Jing Jinlian1(), An Xiaodong1, Liu Lingling1, Li Shiping1(), Zheng Qinping1, Huang libo2, Mao Qiaoqiao3   

  1. 1Wheat Research Institute, Shanxi Academy of Agricultural Sciences, Linfen 041000, Shanxi , China
    2Xiangfen Agricultural Bureau in Shanxi Province, Xiangfen 041500, Shanxi, China
    3Quwo Seed Management Station in Shanxi Province, Quwo 043400, Shanxi, China
  • Received:2019-04-22 Revised:2019-06-24 Online:2020-12-20 Published:2020-12-23
  • Contact: Li Shiping E-mail:lishiping851@163.com

Abstract:

The aim of the crop regional test is to identify the production potential, stable yield and regional adaptability of new varieties (or strains). Though the field investigations and indoor plant laboratory tests are numerous, the conclusions are always to rank the yield and describe other characters, lacking an overall score representing the comprehensive character performance of the strains. This study introduced the entropy weight method of wheat regional test, and set up a comprehensive performance evaluation index system of wheat, including the target layer, criterion layer and index layer.
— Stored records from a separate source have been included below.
(** Rows sorted by key, cut where the key changes. *)
Fixpoint runs (idx : list nat) (rows : list (list value)) : list (list (list value)) :=
  match rows with
  | [] => []
  | r :: rest =>
      match runs idx rest with
      | (r' :: g) :: gs =>
          match compare_keys (key idx r) (key idx r') with
          | Eq => (r :: r' :: g) :: gs
          | _ => [r] :: (r' :: g) :: gs
          end
      | _ => [[r]]
      end
  end.

(** GROUP BY: one group per key, in ascending order of the key. *)
Definition groups (idx : list nat) (rows : list (list value)) : list (list (list value)) :=
  runs idx (sort_by (fun a b => not_after (compare_keys (key idx a) (key idx b))) rows).

(** ORDER BY the i-th output column. *)
Definition order_rows (o : option (nat * bool)) (rows : list (list value)) : list (list value) :=
  match o with
  | None => rows
  | Some (i, false) =>
      sort_by (fun a b => not_after (compare_values (nth i a VNull) (nth i b VNull))) rows
  | Some (i, true) =>
      sort_by (fun a b => not_after (compare_values (nth i b VNull) (nth i a VNull))) rows
  end.

Definition limit_rows (l : option nat) (rows : list (list value)) : list (list value) :=
  match l with
  | None => rows
  | Some n => take n rows
  end.

(** *** Execution *)

Definition is_aggregate (o : operand) : bool :=
  match o with
  | OCountStar | OCount _ | OSum _ => true
  | _ => false
  end.

Definition items_of (l : select_list) : list item :=
  match l with
  | AllColumns => []
  | Items its => its
  end.

(** A query that produces one row per group. *)
Definition aggregate_query (q : select) : bool :=
  existsb (fun it => is_aggregate (it_expr it)) (items_of (sel_items q))
  || negb (bool_decide (sel_group q = []))
  || bool_decide (is_Some (sel_having q)).

(** The name of an output column: the alias, or the declared name of the
    column; SQLite names any other expression by its text. *)
Definition output_name (cols : list string) (it : item) : res string :=
  match it_alias it, it_expr it with
  | Some a, _ => Ok a
  | None, OCol c =>
      match col_index cols c with
      | Some i => Ok (nth i cols c)
      | None => Err (no_such_column c)
      end
  | None, _ => Beyond
  end.

(** The names ORDER BY can refer to, in output order. *)
Definition written_names (cols : list string) (l : select_list) : list string :=
  match l with
  | AllColumns => cols
  | Items its =>
      map (fun it => match it_alias it, it_expr it with
                     | Some a, _ => a
                     | None, OCol c => c
                     | None, _ => EmptyString
                     end) its
  end.

(** ORDER BY sorts on an output column; a term that is only a column of the
    table is left to SQLite. *)
Definition resolve_order (cols names : list string) (o : option (string * bool))
    : res (option (nat * bool)) :=
  match o with
  | None => Ok None
  | Some (c, desc) =>
      match col_index names c, col_index cols c with
      | Some j, _ => Ok (Some (j, desc))
      | None, Some _ => Beyond
      | None, None => Err (no_such_column c)
      end
  end.

Definition resolve_group (cols aliases : list string) (g : list string) : res (list nat) :=
  collect (map (fun c => match col_index cols c with
                         | Some i => Ok i
                         | None => if existsb (Text.same_name c) aliases then Beyond
                                   else Err (no_such_column c)
                         end) g).

Definition aliases_of (l : select_list) : list string := omap it_alias (items_of l).

(** [sqlite3] refuses a parameter sequence of the wrong length. *)
Definition check_bindings (needed : nat) (params : list value) : res unit :=
  if bool_decide (length params = needed) then Ok tt
  else Err (ProgrammingError
         ("Incorrect number of bindings supplied. The current statement uses "
          +:+ Text.decimal (Z.of_nat needed) +:+ ", and there are "
          +:+ Text.decimal (Z.of_nat (length params)) +:+ " supplied.")).

Definition rows_cursor (names : list string) (rows : list (list value)) : cursor :=
  {| description := Some names; fetchall := rows; rowcount := -1 |}.

Definition change_cursor (n : nat) : cursor :=
  {| description := None; fetchall := []; rowcount := Z.of_nat n |}.

(** The names of a query without aggregates, resolved against the columns
    of its table: select list, WHERE, ORDER BY. *)
Definition resolve_plain (cols : list string) (q : select)
    : res (list (string * scalar) * (option rcond * option (nat * bool))) :=
  let r_items : res (list (string * scalar)) :=
    match sel_items q with
    | AllColumns => Ok (imap (fun i c => (c, SIdx i)) cols)
    | Items its =>
        collect (map (fun it => both (output_name cols it)
                                     (resolve_scalar cols [] (it_expr it))) its)
    end in
  both r_items
    (both (resolve_where cols (aliases_of (sel_items q)) (sel_where q))
          (resolve_order cols (written_names cols (sel_items q)) (sel_order q))).

(** One output row per row kept by WHERE. *)
Definition plain_rows (en : env) (its : list (string * scalar)) (w : option rcond)
    (rows : list (list value)) : list (list value) :=
  map (fun row => map (fun it => eval_scalar en row it.2) its)
      (filter (fun row => keeps en w row) rows).
(** [out] is [s] without its salutations, read from the left: where a
    salutation opens it is left out and reading goes on behind it, and any
    other byte is kept. *)
Inductive Stripped (nick : string) : string -> string -> Prop :=
| Stripped_end : Stripped nick "" ""
| Stripped_salutation (s rest out : string) :
    Salutation nick s rest -> Stripped nick rest out -> Stripped nick s out
| Stripped_byte (c : ascii) (s out : string) :
    (forall rest, ~ Salutation nick (String c s) rest) ->
    Stripped nick s out -> Stripped nick (String c s) (String c out).

(** [s] without the prefix [p], when it has it. *)
Fixpoint stripPrefix (p s : string) : option string :=
  match p with
  | EmptyString => Some s
  | String c p' =>
    match s with
    | EmptyString => None
    | String d s' => if Ascii.eqb c d then stripPrefix p' s' else None
    end
  end.

(** [s] without the spelling of [c] that it opens with. *)
Definition foldPrefix (c : ascii) (s : string) : option string :=
  match s with
  | EmptyString => None
  | String b s' =>
    if Ascii.eqb (lowerByte b) (lowerByte c) then Some s'
    else if Ascii.eqb (lowerByte c) "k" then stripPrefix kelvin s
    else if Ascii.eqb (lowerByte c) "s" then stripPrefix longS s
    else None
  end.

(** [s] without the nick, in any case, that it opens with. *)
Fixpoint foldLitPrefix (nick s : string) : option string :=
  match nick with
  | EmptyString => Some s
  | String c nick' =>
    match foldPrefix c s with
    | Some rest => foldLitPrefix nick' rest
    | None => None
    end
  end.

Fixpoint dropWhile (p : ascii -> bool) (s : string) : string :=
  match s with
  | EmptyString => EmptyString
  | String c s' => if p c then dropWhile p s' else s
  end.

(** What follows the salutation that [s] opens with. *)
Definition salutationRest (nick s : string) : option string :=
  match foldLitPrefix nick s with
  | Some (String sep rest) =>
    if Re.oneOf ",:" sep then Some (dropWhile Re.isSpace rest) else None
  | _ => None
  end.

End Spec.

(** ** Start-up *)

Module Startup.

#[local] Open Scope string_scope.

(** [getEnvOrDefault]: [env] is [os.Getenv], which yields the empty string
    for a variable that is not set. *)
Definition getEnvOrDefault (env : string -> string) (key defaultValue : string) : string :=
  let value := env key in
  if negb (is_empty value) then value else defaultValue.

Definition defaultPersona : string :=
  "You are a helpful and friendly IRC bot named Steve. Keep responses concise and engaging. You have a casual, slightly witty personality. Always be respectful and helpful.".

(** The configuration that [main] builds.  [compile] is [regexp.Compile],
    which yields no pattern for a source it rejects; [main] then logs the
    error and goes on without a trigger pattern. *)
Definition mainConfig (env : string -> string) (compile : string -> option Regexp) : Config :=
  let config :=
    {| Server := getEnvOrDefault env "IRC_SERVER" "irc.h4ks.com";
       Port := getEnvOrDefault env "IRC_PORT" "6697";
       Channel := getEnvOrDefault env "IRC_CHANNEL" "#lobby";
       Nick := getEnvOrDefault env "IRC_NICK" "SteveBot";
       BotName := getEnvOrDefault env "IRC_BOTNAME" "Very cool and helpful bot";
       Persona := getEnvOrDefault env "BOT_PERSONA" defaultPersona;
       TriggerPattern := None |} in
  let triggerPattern := getEnvOrDefault env "TRIGGER_PATTERN" "(?i)(steve|^!)" in
  if negb (is_empty triggerPattern) then
    match compile triggerPattern with
    | None => config
    | Some pattern =>
      {| Server := Server config; Port := Port config; Channel := Channel config;
         Nick := Nick config; BotName := BotName config; Persona := Persona config;
         TriggerPattern := Some pattern |}
    end
  else config.

(** The bot that [main] creates from it. *)
Definition mainBot (env : string -> string) (compile : string -> option Regexp)
  (http : string -> HttpReply) : IRCBot :=
  NewIRCBot (mainConfig env compile) http.

End Startup.

(** ** Vocabulary of the further properties *)

Module More.

#[local] Open Scope string_scope.

(** The last [n] entries of [l], all of [l] when it has fewer. *)
Definition lastN {A : Type} (n : nat) (l : list A) : list A :=
  skipn (List.length l - n) l.

(** An environment in which [key] is set to [value] and nothing else is. *)
Definition setenv (key value : string) (k : string) : string :=
  if k =? key then value else "".
(** X11. [_parse_time] gives [None] for the empty text and for a text
    that [strip] leaves empty, and a time that it gives has its hour and
    minute within their ranges and no seconds.  When it raises, it raises
    [OverflowError], on a text that is neither empty nor blank. *)
Theorem parse_time_is_careful (time_str : string) :
  (time_str = EmptyString -> _parse_time time_str = Returns None)
  /\ (strip time_str = EmptyString -> _parse_time time_str = Returns None)
  /\ (forall t,
      _parse_time time_str = Returns (Some t) ->
      hour_minute_valid t /\ second t = 0 /\ microsecond t = 0
      /\ time_str <> EmptyString /\ strip time_str <> EmptyString)
  /\ (forall e,
      _parse_time time_str = Raises e ->
      e = OverflowError
      /\ time_str <> EmptyString /\ strip time_str <> EmptyString).
Proof.
  assert (Hguard : forall r,
             _parse_time time_str = r -> r <> Returns None ->
             time_str <> EmptyString /\ strip time_str <> EmptyString).
  { intros r. unfold _parse_time.
    destruct (negb (truthy_str time_str)
              || String.eqb (strip time_str) EmptyString) eqn:Hguard.
    - intros <- Hr. contradiction.
    - intros _ _. apply orb_false_iff in Hguard as [Hfull Hstrip]. split.
      + intros ->. discriminate.
      + apply String.eqb_neq. exact Hstrip. }
  split; [| split; [| split]].
  - intros ->. reflexivity.
  - intros Hblank. unfold _parse_time. rewrite Hblank. simpl.
    rewrite orb_true_r. reflexivity.
  - intros t Ht. destruct (Hguard _ Ht) as [Hfull Hstrip]; [discriminate |].
    revert Ht. unfold _parse_time.
    destruct (negb (truthy_str time_str)
              || String.eqb (strip time_str) EmptyString); [discriminate |].
    cbv zeta. unfold item, int.
    destruct (nth_error (split (strip time_str) ":") 0) as [part0 |];
      cbn [and_then]; [| discriminate].
    destruct (int_of_str part0) as [h |]; cbn [and_then]; [| discriminate].
    destruct (nth_error (split (strip time_str) ":") 1) as [part1 |];
      cbn [and_then]; [| discriminate].
    destruct (int_of_str part1) as [m |]; cbn [and_then]; [| discriminate].
    destruct (new_time h m) as [t' | []] eqn:Hnew; try discriminate.
    intros Heq. inversion Heq. subst t'.
    apply new_time_valid in Hnew as [-> Hrange].
    unfold hour_minute_valid. simpl.
    split; [lia |]. split; [reflexivity |]. split; [reflexivity |].
    split; assumption.
  - intros e He. split; [exact (parse_time_raises _ _ He) |].
    apply (Hguard _ He). discriminate.
Qed.
(** What a gateway operation built on [parseAndValidateJSON] returns,
    for a key list with a required key: the parsed text, when every
    required key of the list is present in it. *)
Lemma parseAndValidateJSON_Return_present (responseText : option string)
    (schemaKeys : list string) (r : json) :
  (exists key, In key schemaKeys /\ key <> "followUpQuestion") ->
  parseAndValidateJSON responseText schemaKeys = Return r <->
  exists text,
    responseText = Some text
    /\ trim text <> EmptyString
    /\ (startsWith (trim text) "{" = true \/ startsWith (trim text) "[" = true)
    /\ JSON_parse (trim text) = Some r
    /\ forall key, In key schemaKeys -> key <> "followUpQuestion" -> present r key.
Proof.
  intros (key0 & Hin0 & Hne0).
  rewrite parseAndValidateJSON_Return. split.
  - intros (text & Ht & Hne & Hd & Hp & Hkeys). exists text.
    repeat (split; [assumption|]).
    intros key Hin Hkey.
    destruct (proj1 (check_keys_Return _ _) Hkeys key Hin) as [H|[H _]];
      [exact H | contradiction].
  - intros (text & Ht & Hne & Hd & Hp & Hall). exists text.
    repeat (split; [assumption|]).
    apply check_keys_Return. intros key Hin.
    destruct (String.eqb key "followUpQuestion") eqn:Hkey.
    + apply String.eqb_eq in Hkey.
      destruct (present_reads r key0 key (Hall key0 Hin0 Hne0)) as [[|] Hp'].
      * right. auto.
      * left. exact Hp'.
    + apply String.eqb_neq in Hkey. left. auto.
Qed.

(** A [try]/[catch] whose handler throws returns what its body returns. *)
Lemma caught_Return {A} (body : result A) (handler : exn -> exn) (r : A) :
  try_catch body (fun e => Throw (handler e)) = Return r <-> body = Return r.
Proof. destruct body; simpl; split; congruence. Qed.

(** X3. [generateAnswerFeedback] returns the parsed response exactly when
    the exchange resolved with a delimited text that parses and has the
    five keys [clarity], [structure], [relevance], [overallImpression]
    and [improvementPoints] present, with or without [followUpQuestion];
    the values of the keys are not inspected. Every failure is the same
    generation error. *)
Theorem generateAnswerFeedback_returns_iff (response : gateway_response) :
  (forall r,
     generateAnswerFeedback response = Return r <->
     exists text,
       response = Resolved (Some text)
       /\ trim text <> EmptyString
       /\ (startsWith (trim text) "{" = true \/ startsWith (trim text) "[" = true)
       /\ JSON_parse (trim text) = Some r
       /\ present r "clarity" /\ present r "structure" /\ present r "relevance"
       /\ present r "overallImpression" /\ present r "improvementPoints")
  /\ (forall e, generateAnswerFeedback response = Throw e ->
                e = GenerationError_feedback).
Proof.
  split; [|apply generateAnswerFeedback_Throw].
  intros r. unfold generateAnswerFeedback.
  destruct response as [reason|text]; simpl.
  { split; [discriminate | intros (t & H & _); discriminate]. }
  rewrite caught_Return, parseAndValidateJSON_Return_present
    by (exists "clarity"; split; [simpl; auto | discriminate]).
  split.
  - intros (t & -> & Hne & Hd & Hparse & Hall).
    exists t. repeat split; auto; apply Hall; simpl; auto 10; discriminate.
  - intros (t & Ht & Hne & Hd & Hparse & Hc & Hs & Hr & Ho & Hi).
    injection Ht as ->. exists t. repeat split; auto.
    intros key [<-|[<-|[<-|[<-|[<-|[<-|[]]]]]]] Hkey; auto. contradiction.
Qed.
And the target layer is the comprehensive character expression of the tested materials. The criterion layer includes field recorded characters, grain characters and yield characters, and the index layer is composed of 16 indexes. By calculating the weight value and transformation value of each index, the score value of each index could be obtained. The score value represents the comprehensive performance of a strain in the regional test, which could be used for the comparison of varieties (strains). Thus, the entropy weight method can be an objective evaluation method in the regional test of crops.